Material for this exercise:
(** [PQexec] followed by [PQresultStatus]: the statement is recorded as sent;
    it changes the rows when the server takes it. *)
Definition PQexec (conn : PGconn) (sql : statement) : ExecStatusType * PGconn :=
  let conn' := {| rows := rows conn; sent := sent conn ++ [sql] |} in
  if server_accepts sql then
    match analyse sql with
    | Some e => (PGRES_COMMAND_OK, {| rows := run e (rows conn); sent := sent conn' |})
    | None => (PGRES_FATAL_ERROR, conn')
    end
  else (PGRES_FATAL_ERROR, conn').

Definition escape_string (my : postgres_content_plugin_impl) (input : string)
  : sql_expr :=
  match pg_conn my with
  | None => Unquoted input
  | Some conn =>
      match PQescapeLiteral conn input with
      | None => Literal ""   (* the text '' *)
      | Some escaped => escaped
      end
  end.

(** The calls of [elog] and [ilog] write to the node's log and are left out
    here and in the handlers. *)
Definition execute_sql (sql : statement) (my : postgres_content_plugin_impl)
  : bool * postgres_content_plugin_impl :=
  match pg_conn my with
  | None => (false, my)
  | Some conn =>
      let '(status, conn') := PQexec conn sql in
      let success :=
        bool_decide (status = PGRES_COMMAND_OK ∨ status = PGRES_TUPLES_OK) in
      (success, {| pg_conn := Some conn'; _start_block := _start_block my |})
  end.

Definition get_object_id_from_result (result : operation_result) : option string :=
  if (result_which result =? 1)%N then
    id ← get_object_id_type result;
    Some (object_id_to_string id)
  else Some "".

(** The text [sql] of [handle_content_card_create]. *)
Definition content_card_create_sql (my : postgres_content_plugin_impl)
    (op : content_card_create_operation.t) (block_num block_time : N)
    (trx_id object_id : string) : statement :=
  let subject_account :=
    object_id_to_string (content_card_create_operation.subject_account op) in
  let content_card_id :=
    if empty object_id then "pending-" +:+ trx_id else object_id in
  INSERT_INTO "indexer_content_cards"
    ["content_card_id"; "subject_account"; "hash"; "url"; "type"; "description";
     "content_key"; "storage_data"; "block_num"; "block_time"; "trx_id";
     "operation_type"; "is_removed"]
    [escape_string my content_card_id;
     escape_string my subject_account;
     escape_string my (content_card_create_operation.hash op);
     escape_string my (content_card_create_operation.url op);
     escape_string my (content_card_create_operation.type op);
     escape_string my (content_card_create_operation.description op);
     escape_string my (content_card_create_operation.content_key op);
     escape_string my (content_card_create_operation.storage_data op);
     Number block_num;
     to_timestamp block_time;
     escape_string my trx_id;
     Number 41; FALSE]
    "content_card_id"
    [("hash", EXCLUDED "hash"); ("url", EXCLUDED "url"); ("type", EXCLUDED "type");
     ("description", EXCLUDED "description");
     ("content_key", EXCLUDED "content_key");
     ("storage_data", EXCLUDED "storage_data")].

Definition handle_content_card_create (op : content_card_create_operation.t)
    (block_num block_time : N) (trx_id object_id : string)
    (my : postgres_content_plugin_impl) : postgres_content_plugin_impl :=
  (execute_sql (content_card_create_sql my op block_num block_time trx_id object_id)
     my).2.

(** The text [sql] of [handle_content_card_update]. *)
Definition content_card_update_sql (my : postgres_content_plugin_impl)
    (op : content_card_update_operation.t) (block_num block_time : N)
    (trx_id object_id : string) : statement :=
  let subject_account :=
    object_id_to_string (content_card_update_operation.subject_account op) in
  let content_card_id :=
    if empty object_id then "pending-" +:+ trx_id else object_id in
  INSERT_INTO "indexer_content_cards"
    ["content_card_id"; "subject_account"; "hash"; "url"; "type"; "description";
     "content_key"; "storage_data"; "block_num"; "block_time"; "trx_id";
     "operation_type"; "is_removed"]
    [escape_string my content_card_id;
     escape_string my subject_account;
     escape_string my (content_card_update_operation.hash op);
     escape_string my (content_card_update_operation.url op);
     escape_string my (content_card_update_operation.type op);
     escape_string my (content_card_update_operation.description op);
     escape_string my (content_card_update_operation.content_key op);
     escape_string my (content_card_update_operation.storage_data op);
     Number block_num;
     to_timestamp block_time;
     escape_string my trx_id;
     Number 42; FALSE]
    "content_card_id"
    [("hash", EXCLUDED "hash"); ("url", EXCLUDED "url"); ("type", EXCLUDED "type");
     ("description", EXCLUDED "description");
     ("content_key", EXCLUDED "content_key");
     ("storage_data", EXCLUDED "storage_data");
     ("block_num", EXCLUDED "block_num");
     ("block_time", EXCLUDED "block_time");
     ("operation_type", Number 42)].

Definition handle_content_card_update (op : content_card_update_operation.t)
    (block_num block_time : N) (trx_id object_id : string)
    (my : postgres_content_plugin_impl) : postgres_content_plugin_impl :=
  (execute_sql (content_card_update_sql my op block_num block_time trx_id object_id)
     my).2.

(** The text [sql] of [handle_content_card_remove]. *)
Definition content_card_remove_sql (my : postgres_content_plugin_impl)
    (op : content_card_remove_operation.t) (block_num block_time : N)
    (trx_id : string) : statement :=
  let content_id :=
    object_id_to_string (content_card_remove_operation.content_id op) in
  UPDATE "indexer_content_cards"
    [("is_removed", TRUE);
     ("block_num", Number block_num);
     ("block_time", to_timestamp block_time);
     ("operation_type", Number 43)]
    "content_card_id" (escape_string my content_id).

Definition handle_content_card_remove (op : content_card_remove_operation.t)
    (block_num block_time : N) (trx_id : string)
    (my : postgres_content_plugin_impl) : postgres_content_plugin_impl :=
  (execute_sql (content_card_remove_sql my op block_num block_time trx_id) my).2.

(** [op.object_id.valid() ? std::string(object_id_type( *op.object_id)) : ""]. *)
Definition ref_object_id_string (object_id : option object_id_type) : string :=
  match object_id with
  | Some id => object_id_to_string id
  | None => ""
  end.

(** The text [sql] of [handle_permission_create]. *)
Definition permission_create_sql (my : postgres_content_plugin_impl)
    (op : permission_create_operation.t) (block_num block_time : N)
    (trx_id new_object_id : string) : statement :=
  let subject_account :=
    object_id_to_string (permission_create_operation.subject_account op) in
  let operator_account :=
    object_id_to_string (permission_create_operation.operator_account op) in
  let ref_object_id :=
    ref_object_id_string (permission_create_operation.object_id op) in
  let permission_id :=
    if empty new_object_id then "pending-" +:+ trx_id else new_object_id in
  INSERT_INTO "indexer_permissions"
    ["permission_id"; "subject_account"; "operator_account"; "permission_type";
     "object_id"; "content_key"; "block_num"; "block_time"; "trx_id";
     "operation_type"; "is_removed"]
    [escape_string my permission_id;
     escape_string my subject_account;
     escape_string my operator_account;
     escape_string my (permission_create_operation.permission_type op);
     escape_string my ref_object_id;
     escape_string my (permission_create_operation.content_key op);
     Number block_num;
     to_timestamp block_time;
     escape_string my trx_id;
     Number 44; FALSE]
    "permission_id"
    [("permission_type", EXCLUDED "permission_type");
     ("content_key", EXCLUDED "content_key")].
Lemma cycle_from_status (w w1 : World) :
  before_status dev w = (inr tt, w1) ->
  cycle dev w =
  bind (_read_chiller_status dev) (fun _ => _read_is_on dev) w1.
Proof.
  unfold before_status, cycle, read_block, bind.
  destruct (flush_block dev w) as [[e|[]] wa]; [discriminate|].
  destruct (_read_bath_temp dev wa) as [[e|[]] wb]; [discriminate|].
  destruct (_read_pressure dev wb) as [[e|[]] wc]; [discriminate|].
  destruct (_read_setp dev wc) as [[e|[]] wd]; [discriminate|].
  intros H. injection H as ->. reflexivity.
Qed.

(** C1, at the STATUS step: in any cycle that reaches the STATUS
    exchange, an answer that is not a float raises [ValueError] out of
    [_read_chiller_status] and out of the loop: the thread ends there,
    having written STATUS and nothing after it. *)
Theorem status_decode_error_ends_worker
  (w w1 : World) (R : string) (n : nat)
  (Hbefore : before_status dev w = (inr tt, w1))
  (Hline : dev_reply dev (sent (trace w1) ++ [STATUS]) = Line R)
  (Hfloat : float_of_str R = None) :
  _communication_loop dev (S n) w =
  (inl ValueError, mkWorld (self w1) (trace w1 ++ [Write STATUS])).
Proof.
  cbn [_communication_loop]. unfold bind at 1.
  rewrite (cycle_from_status _ Hbefore). unfold bind at 1.
  rewrite (read_chiller_status_not_float dev w1 Hline Hfloat).
  reflexivity.
Qed.

(** No function of the loop catches what the port itself raises: such an
    exception on the first read exchange ends the cycle with it. *)
Lemma port_exception_leaves_read (w : World) (e : exn) :
  dev_reply dev (sent (trace w) ++ [IN_PV_00]) = Raise e ->
  _read_bath_temp dev w =
  (inl e, mkWorld (self w) (trace w ++ [Write IN_PV_00])).
Proof.
  intros H. unfold _read_bath_temp.
  rewrite (bind_inl _ _ _ (exchange_raise dev _ _ H)). reflexivity.
Qed.

End Alarm.

(** ** The setpoint attribute *)

Section Setpoint.

Context {B : Builtins}.
Variable dev : Device.

Lemma write_setp_sent (w : World) :
  _temp_setp_changed (self w) = true ->
  sent (trace (snd (_write_setp dev w))) =
  (sent (trace w) ++ [OUT_SP_00 (_temp_setp (self w))])%list.
Proof.
  intros Hc. unfold _write_setp. run. rewrite Hc. unfold exchange.
  destruct (dev_reply dev _); cbn; rewrite ?sent_app; cbn;
    rewrite ?app_nil_r; reflexivity.
Qed.

(** C8, as the code has it: [temp_setp] reads the setpoint attribute,
    which a write overwrites at once, so a read after a write returns the
    written value before any exchange; the write only sets the attribute
    and the pending flag, the next flush writes [OUT_SP_00_<value>] with
    that value, and a setpoint read that parses stores the instrument's
    value in the same attribute. *)
Theorem setpoint_write_is_read_back_at_once (w : World) (v : pyfloat) :
  let w' := call (write_temp_setp v) w in
  read_temp_setp (self w') = v /\
  _temp_setp_changed (self w') = true /\
  trace w' = trace w /\
  sent (trace (snd (_write_setp dev w'))) =
    (sent (trace w) ++ [OUT_SP_00 v])%list /\
  (forall R x,
     dev_reply dev (sent (trace w') ++ [IN_SP_00]) = Line R ->
     float_of_str R = Some x ->
     read_temp_setp (self (snd (_read_setp dev w'))) = x).
Proof.
  intros w'. repeat split.
  - apply (write_setp_sent w'). reflexivity.
  - intros R x HR Hx. rewrite (read_setp_run dev w' HR), Hx. reflexivity.
Qed.

End Setpoint.

(** ** The reference run *)

Section Reference.

Context {B : Builtins}.

Lemma reference_reply (h : list string) (c : string) :
  dev_reply Sim.reference (h ++ [c]) = dev_reply Sim.reference [c].
Proof.
  unfold Sim.reference, Sim.table. cbn [dev_reply]. unfold current.
  rewrite last_last. reflexivity.
Qed.

(** A cycle of the reference instrument started with no pending
    request. *)
Lemma reference_cycle
  (w0 : World) (b p s z : pyfloat)
  (Htoggle : _is_on_toggle (self w0) = false)
  (Hchanged : _temp_setp_changed (self w0) = false)
  (Hb : float_of_str "23.5" = Some b)
  (Hp : float_of_str "1.2" = Some p)
  (Hs : float_of_str "21.0" = Some s)
  (Hz : float_of_str "0" = Some z)
  (Hi : int_of_float z = inr 0) :
  fst (cycle Sim.reference w0) = inr tt /\
  published b p s (snd (cycle Sim.reference w0)).
Proof.
  unfold published, cycle, flush_block, read_block, bind.
  rewrite (write_is_on_idle _ _ Htoggle).
  rewrite (write_setp_idle _ _ Hchanged).
  rewrite (@read_bath_temp_run B Sim.reference _ "23.5")
    by (rewrite reference_reply; reflexivity).
  rewrite Hb.
  rewrite (@read_pressure_run B Sim.reference _ "1.2")
    by (rewrite reference_reply; reflexivity).
  rewrite Hp.
  rewrite (@read_setp_run B Sim.reference _ "21.0")
    by (rewrite reference_reply; reflexivity).
  rewrite Hs.
  rewrite (@read_chiller_status_run B Sim.reference _ "0" z 0)
    by (try rewrite reference_reply; solve [reflexivity | assumption]).
  rewrite (@stat_tail_line B Sim.reference _ "OK")
    by (rewrite reference_reply; reflexivity).
  rewrite (@read_is_on_run B Sim.reference _ "0" z 0)
    by (try rewrite reference_reply; solve [reflexivity | assumption]).
  cbn. repeat split; reflexivity.
Qed.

Your task: Write down, word for word, the lines above from the one containing "if server_accepts sql then" through the one containing "else (PGRES_FATAL_ERROR, conn').", both ends included.

Completed exercise:
  if server_accepts sql then
    match analyse sql with
    | Some e => (PGRES_COMMAND_OK, {| rows := run e (rows conn); sent := sent conn' |})
    | None => (PGRES_FATAL_ERROR, conn')
    end
  else (PGRES_FATAL_ERROR, conn').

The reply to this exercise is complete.